(Task brief)
Only one span of the listing below is wanted: the lines from the one with "let out := if Nat.ltb (rd_last s) (pm_Start" through the one with "(** The result", reproduced exactly, both ends kept.
-- -- --
(* ===== verification/Redact.v ===== *)
(** * Redaction and restoration (src/internal/guard/redact.go, restore.go)

    Placeholders with a running number per type, their replacement by the
    original values, and the restorer of a stream that buffers partial
    placeholders. *)

From S2P Require Import Prelude GoStrings GoSort Regex Detect.

Open Scope string_scope.
Open Scope list_scope.
Open Scope Z_scope.

(** ** Redact *)

(** A Go map from placeholder to original, as its pairs; the order in which a
    [range] visits them is not determined. *)
Abbreviation pairs := (list (string * string)) (only parsing).

Fixpoint map_get (m : pairs) (k : string) : option string :=
  match m with
  | [] => None
  | (k', v) :: m' => if String.eqb k' k then Some v else map_get m' k
  end.

Fixpoint map_set (m : pairs) (k v : string) : pairs :=
  match m with
  | [] => [(k, v)]
  | (k', v') :: m' => if String.eqb k' k then (k, v) :: m' else (k', v') :: map_set m' k v
  end.

(** [Numberer]: the last number used per type. *)
Definition Numberer : Type := PIIType -> Z.
Definition no_numbers : Numberer := fun _ => 0.
Definition next_number (n : Numberer) (t : PIIType) : Numberer := fun x => if decide (x = t) then n t + 1 else n x.

Definition placeholder (t : PIIType) (n : Z) : string := "<" +:+ PIIType_string t +:+ "_" +:+ itoa n +:+ ">".
Definition mask_of (t : PIIType) : string := "[REDACTED:" +:+ PIIType_string t +:+ "]".

Record redaction := mkRedaction { rd_out : string; rd_counts : Numberer; rd_mapping : pairs; rd_last : nat }.

Definition redact_step (text mode : string) (s : redaction) (m : PIIMatch) : redaction :=
  let out := if Nat.ltb (rd_last s) (pm_Start m) then rd_out s +:+ slice (rd_last s) (pm_Start m) text else rd_out s in
  if String.eqb mode "mask" then mkRedaction (out +:+ mask_of (pm_Type m)) (rd_counts s) (rd_mapping s) (pm_End m)
  else
    let counts := next_number (rd_counts s) (pm_Type m) in
    let p := placeholder (pm_Type m) (counts (pm_Type m)) in
    mkRedaction (out +:+ p) counts (map_set (rd_mapping s) p (pm_Value m)) (pm_End m).

Record RedactResult := mkRedactResult { rr_Redacted : string; rr_Mapping : pairs }.

(** The result and the numberer after the call. *)
Definition Redact (text : string) (matches : list PIIMatch) (mode : string) (counts : Numberer) : RedactResult * Numberer :=
  match matches with
  | [] => (mkRedactResult text [], counts)
  | _ =>
      let s := for_range matches (mkRedaction "" counts [] 0) (redact_step text mode) in
      let out := if Nat.ltb (rd_last s) (String.length text) then rd_out s +:+ sdrop (rd_last s) text else rd_out s in
      (mkRedactResult out (if String.eqb mode "mask" then [] else rd_mapping s), rd_counts s)
  end.

(** ** Restore

    [order] is the order in which the map is visited. *)
Definition Restore (text : string) (order : pairs) : string :=
  for_range order text (fun t kv => replace_all t kv.1 kv.2).

(** ** StreamRestorer *)

Definition maxPlaceholderLen : Z := 40.

Record StreamRestorer := mkStreamRestorer { sr_mapping : pairs; sr_buffer : string }.

Definition NewStreamRestorer (m : pairs) : StreamRestorer := mkStreamRestorer m "".

(** The loop of [Process] on the buffer; every round that goes on shortens it. *)
Fixpoint process_loop (m : pairs) (fuel : nat) (out buffer : string) : string * string :=
  match fuel with
  | O => (out, buffer)
  | S fuel =>
      match index "<" buffer with
      | None => (out +:+ buffer, "")
      | Some openIdx =>
          let out := out +:+ stake openIdx buffer in
          let buffer := sdrop openIdx buffer in
          match index ">" buffer with
          | None =>
              if maxPlaceholderLen <? slen buffer
              then process_loop m fuel (out +:+ stake 1 buffer) (sdrop 1 buffer)
              else (out, buffer)
          | Some closeIdx =>
              match map_get m (stake (closeIdx + 1) buffer) with
              | Some original => process_loop m fuel (out +:+ original) (sdrop (closeIdx + 1) buffer)
              | None => process_loop m fuel (out +:+ "<") (sdrop 1 buffer)
              end
          end
      end
  end.

Definition Process (s : StreamRestorer) (chunk : string) : string * StreamRestorer :=
  match sr_mapping s with
  | [] => (chunk, s)
  | m =>
      let b := sr_buffer s +:+ chunk in
      let '(out, rest) := process_loop m (S (String.length b)) "" b in (out, mkStreamRestorer m rest)
  end.

Definition Flush (s : StreamRestorer) : string * StreamRestorer :=
  (if String.eqb (sr_buffer s) "" then "" else Restore (sr_buffer s) (sr_mapping s), mkStreamRestorer (sr_mapping s) "").

(** A stream: the outputs for its chunks, then the flush. *)
Fixpoint process_all (s : StreamRestorer) (chunks : list string) : string * StreamRestorer :=
  match chunks with
  | [] => ("", s)
  | c :: cs =>
      let '(o, s) := Process s c in
      let '(o', s) := process_all s cs in (o +:+ o', s)
  end.

Definition restored_stream (m : pairs) (chunks : list string) : string :=
  let '(o, s) := process_all (NewStreamRestorer m) chunks in o +:+ (Flush s).1.

Example stream_ex :
  restored_stream [("<EMAIL_1>", "a@b.co")] ["hi <EM"; "AIL_"; "1>, 1 < 2"; " <EMAIL_2>"] = "hi a@b.co, 1 < 2 <EMAIL_2>".
Proof. vm_compute. reflexivity. Qed.

(** ** Texts as literals and placeholders *)

Definition no_lt (c : ascii) : bool := negb (Ascii.eqb c "<").

Definition ph_ok (k : string) : Prop := exists body, k = "<" +:+ (body +:+ ">") /\ sforall no_angle body = true.

Inductive tok := TLit (s : string) | TPh (k : string).

Definition tok_text (t : tok) : string := match t with TLit s | TPh s => s end.
Definition render (l : list tok) : string := concat_strings (map tok_text l).
Definition tok_ok (t : tok) : Prop := match t with TLit s => sforall no_lt s = true | TPh k => ph_ok k end.

(** Placeholders that have an original become it. *)
Definition fill (m : pairs) (t : tok) : tok :=
  match t with
  | TLit s => TLit s
  | TPh k => match map_get m k with Some v => TLit v | None => TPh k end
  end.

Lemma no_angle_no_lt c : no_angle c = true -> no_lt c = true.
Proof. unfold no_angle, no_lt. by intros [? _]%andb_true_iff. Qed.

Lemma no_lt_contains s : sforall no_lt s = true -> scontains_byte "<" s = false.
Proof.
  induction s as [|c s IH]; cbn [sforall scontains_byte]; [done|]. unfold no_lt at 1. rewrite andb_true_iff, negb_true_iff.
  intros [H1 H2]. rewrite IH by done. rewrite orb_false_r. rewrite Ascii.eqb_sym. done.
Qed.

Lemma no_angle_gt s : sforall no_angle s = true -> scontains_byte ">" s = false.
Proof.
  induction s as [|c s IH]; cbn [sforall scontains_byte]; [done|]. unfold no_angle at 1. rewrite !andb_true_iff, !negb_true_iff.
  intros [[_ H1] H2]. rewrite IH by done. rewrite orb_false_r, Ascii.eqb_sym. done.
Qed.

(** A placeholder is determined by where it starts. *)
Lemma ph_unique k p t u : ph_ok k -> ph_ok p -> k +:+ t = p +:+ u -> k = p /\ t = u.
Proof.
  intros (b & -> & Hb) (b' & -> & Hb') E.
  rewrite !sapp_assoc in E. apply sapp_inj_l in E. rewrite !sapp_cons, !sapp_nil_l in E.
  pose proof (index_byte_app ">" b t (no_angle_gt _ Hb)) as I1.
  pose proof (index_byte_app ">" b' u (no_angle_gt _ Hb')) as I2.
  rewrite E, I2 in I1. injection I1 as Hl.
  assert (b = b') as ->.
  { rewrite <- (stake_app_length b (String ">" t)), <- (stake_app_length b' (String ">" u)), E. by rewrite Hl. }
  split; [done|]. apply sapp_inj_l in E. by injection E.
Qed.

Lemma has_prefix_lt k c s : ph_ok k -> no_lt c = true -> has_prefix k (String c s) = false.
Proof.
  intros (b & -> & _) Hc. rewrite sapp_cons, sapp_nil_l. cbn [has_prefix]. unfold no_lt in Hc.
  apply negb_true_iff in Hc. rewrite Ascii.eqb_sym, Hc. done.
Qed.

Lemma has_prefix_ph k p t : ph_ok k -> ph_ok p -> has_prefix p (k +:+ t) = true -> p = k.
Proof. intros Hk Hp [u Hu]%has_prefix_app. by destruct (ph_unique k p t u Hk Hp Hu). Qed.

Lemma replace_lit p v s t : ph_ok p -> sforall no_lt s = true ->
  replace_from p v 0 (s +:+ t) = s +:+ replace_from p v 0 t.
Proof.
  intros Hp. induction s as [|c s IH]; intros Hs; [done|]. simpl in Hs. apply andb_true_iff in Hs as [Hc Hs].
  rewrite !sapp_cons. cbn [replace_from]. rewrite has_prefix_lt by done. by rewrite IH.
Qed.

Lemma replace_skip p v w t : replace_from p v (String.length w) (w +:+ t) = replace_from p v 0 t.
Proof. induction w as [|c w IH]; [done|]. rewrite sapp_cons. cbn [replace_from String.length]. done. Qed.

Lemma replace_same p v t : ph_ok p -> replace_from p v 0 (p +:+ t) = v +:+ replace_from p v 0 t.
Proof.
  intros Hp. pose proof (has_prefix_refl p t) as Hpre. destruct Hp as (b & -> & _).
  rewrite sapp_cons, sapp_nil_l in *. rewrite sapp_cons in *. cbn [replace_from]. rewrite Hpre.
  f_equal. cbn [String.length]. replace (S (String.length (b +:+ ">")) - 1)%nat with (String.length (b +:+ ">")) by lia.
  apply replace_skip.
Qed.

Lemma replace_other p v k t : ph_ok p -> ph_ok k -> k <> p -> replace_from p v 0 (k +:+ t) = k +:+ replace_from p v 0 t.
Proof.
  intros Hp Hk Hne. destruct (has_prefix p (k +:+ t)) eqn:E; [by apply has_prefix_ph in E|].
  destruct Hk as (b & -> & Hb). rewrite sapp_cons, sapp_nil_l in *. rewrite sapp_cons in *. cbn [replace_from]. rewrite E.
  rewrite sapp_cons. f_equal. apply replace_lit; [done|]. rewrite sforall_app. rewrite andb_true_iff. split; [|done].
  eapply sforall_impl; [|exact Hb]. apply no_angle_no_lt.
Qed.

Definition sub (p v : string) (t : tok) : tok :=
  match t with TPh k => if String.eqb k p then TLit v else t | _ => t end.

Lemma replace_render p v l : ph_ok p -> Forall tok_ok l -> replace_all (render l) p v = render (map (sub p v) l).
Proof.
  intros Hp. unfold replace_all, render. induction 1 as [|t l Ht Hl IH]; [done|].
  cbn [map concat_strings]. destruct t as [s|k]; cbn [tok_text sub].
  - by rewrite replace_lit, IH.
  - destruct (String.eqb_spec k p) as [->|Hne]; cbn [tok_text].
    + by rewrite replace_same, IH.
    + by rewrite replace_other, IH.
Qed.

Definition pairs_ok (m : pairs) : Prop :=
  Forall (fun kv => ph_ok kv.1 /\ sforall no_angle kv.2 = true) m.

Lemma sub_ok p v l : sforall no_angle v = true -> Forall tok_ok l -> Forall tok_ok (map (sub p v) l).
Proof.
  intros Hv Hl. apply List.Forall_map. eapply List.Forall_impl; [|exact Hl].
  intros [s|k]; simpl; [done|]. destruct (String.eqb k p); simpl; [|done]. intros _.
  eapply sforall_impl; [|exact Hv]. apply no_angle_no_lt.
Qed.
-- -- --
(Completed exercise)
  let out := if Nat.ltb (rd_last s) (pm_Start m) then rd_out s +:+ slice (rd_last s) (pm_Start m) text else rd_out s in
  if String.eqb mode "mask" then mkRedaction (out +:+ mask_of (pm_Type m)) (rd_counts s) (rd_mapping s) (pm_End m)
  else
    let counts := next_number (rd_counts s) (pm_Type m) in
    let p := placeholder (pm_Type m) (counts (pm_Type m)) in
    mkRedaction (out +:+ p) counts (map_set (rd_mapping s) p (pm_Value m)) (pm_End m).

Record RedactResult := mkRedactResult { rr_Redacted : string; rr_Mapping : pairs }.

(** The result and the numberer after the call. *)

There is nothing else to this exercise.